By Morgane Oger
On May 21, two Israeli Embassy employees were gunned down outside the Jewish Museum in Washington, D.C., shortly after attending an interfaith event.
According to the New York Times, U.S. federal authorities have determined that the attack was targeted terrorism. The suspect had a documented history of pro-Palestinian activism and had scheduled a post condemning Israel’s actions in Gaza to be published on social media within the hour of the attack.

This tragedy is not just an isolated incident. It is a textbook example of stochastic terrorism—a type of violence carried out by individuals radicalized by dehumanizing rhetoric and emotionally charged propaganda, often without any direct coordination. In this case, the alleged killer appears to have been ideologically motivated and self-activated, catalyzed by a climate of outrage and polarization.
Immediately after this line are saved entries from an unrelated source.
(** X16. The bookings list modal: [get_coming_week_bookings] returns the
    rows whose start_time lies between the two timestamps, bounds
    included, each as often as the table has it, in ascending order of
    start_time, whoever owns them and whether or not they have ended;
    [send_bookings_list_interface] opens the list modal whose sections
    are these rows in that order. *)
Theorem coming_week_list
  (hour_minute month_day : Z -> string) (today_start one_week_later : Z)
  (db : database) :
  (forall row,
     In row (get_coming_week_bookings today_start one_week_later db) <->
     In row db /\ today_start <= start_time row <= one_week_later) /\
  Permutation
    (filter (fun row => (today_start <=? start_time row)
                        && (start_time row <=? one_week_later)) db)
    (get_coming_week_bookings today_start one_week_later db) /\
  StronglySorted (fun a b => start_time a <= start_time b)
                 (get_coming_week_bookings today_start one_week_later db) /\
  exists blocks,
    send_bookings_list_interface hour_minute month_day today_start one_week_later db
    = BookingsListModal blocks /\
    section_texts blocks
    = map (fun row =>
             String.append (hour_minute (start_time row))
               (String.append "-"
                  (String.append (hour_minute (end_time row + 1))
                     (String.append ": " (description row)))))
          (get_coming_week_bookings today_start one_week_later db).
Proof.
  split; [| split; [| split]].
  - intros row. unfold get_coming_week_bookings, select_where.
    rewrite in_order_by_start_time, filter_In, andb_true_iff.
    rewrite Z.geb_leb, !Z.leb_le. tauto.
  - unfold get_coming_week_bookings, select_where.
    erewrite filter_ext; [apply order_by_start_time_permutation |].
    intros row. cbv beta. now rewrite Z.geb_leb.
  - apply order_by_start_time_sorted.
  - unfold send_bookings_list_interface. cbv zeta. eexists. split; [reflexivity |].
    unfold bookings_to_slack_list. now rewrite slack_list_loop_sections.
Qed.

(** The list modal of a table, evaluated: the booking that started before
    the first timestamp is left out, the one that has ended is listed. *)
Example coming_week_list_evaluated :
  send_bookings_list_interface str (fun t => str (t / 86400)) 86400 691200
    [mkBooking 1 86000 86999 "running over midnight" "U1";
     mkBooking 2 172800 172859 "later" "U2";
     mkBooking 3 86400 86459 "ended" "U3"]
  = BookingsListModal
      [Header "1"; SectionBlock "86400-86460: ended";
       Divider; Header "2"; SectionBlock "172800-172860: later"].
Proof. reflexivity. Qed.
The implications are not limited to the United States. Canada, too, is at growing risk.
In 2022, Ken Lee, a homeless man in Toronto, was stabbed to death by a group of teenage girls. Reports suggested they had consumed violent content online and may have been influenced by hateful narratives. In 2017, a Quebec City mosque was attacked by a gunman who murdered six Muslim men after immersing himself in far-right propaganda. In recent years, trans Canadians like Julie Berman have been killed amid a surge in anti-trans rhetoric and conspiracies. These tragedies reflect a broader social failure to recognize and address the mechanisms through which hate is cultivated and weaponized.
Despite these warning signs, Canada’s legal tools for disrupting the spread of radicalizing content remain limited.
In early 2024, the federal government introduced Bill C-63, the Online Harms Act, to better address the growing threat. The bill proposed a Digital Safety Commission and Ombudsperson to regulate digital platforms. It introduced a duty of care requiring platforms to mitigate exposure to harmful content—including hate speech, cyberbullying, child sexual exploitation, non-consensual image sharing, and incitement to violence or terrorism. It also strengthened penalties for hate propaganda in the Criminal Code and proposed the return of hate speech provisions to the Canadian Human Rights Act.
But the bill never became law. Parliament was prorogued on January 6, 2025, and Bill C-63 died on the Order Paper. While the government moved forward with parts of the bill dealing specifically with child pornography, the broader regulatory framework has not been revived in the current session.
This silence is dangerous. As the Washington attack shows, radicalization no longer requires formal networks or organizational planning. It thrives in a vacuum of accountability, nourished by social media algorithms and sustained by a permissive environment in which hate speech is treated as political opinion.
Canada must act.
A modern online harms law should respect Charter rights, ensure transparency, and include strong safeguards for civil liberties. But it must also be effective in holding platforms accountable when their ecosystems promote hate, violence, and radicalization. We need to recognize that stochastic terrorism is not a future threat—it is here, and people are dying as a result.
The murder of two Israeli Embassy employees in Washington is a warning. Canada cannot wait for its next tragedy to take this threat seriously. Parliament must reintroduce and improve the Online Harms Act before more lives are lost to ideologically motivated violence that begins—not with orders—but with permission.
Morgane Oger is a human rights advocate, technology executive, and founder of the Morgane Oger Foundation. She is a recipient of the Meritorious Service Medal and was the complainant in the landmark Canadian human rights case Oger v. Whatcott.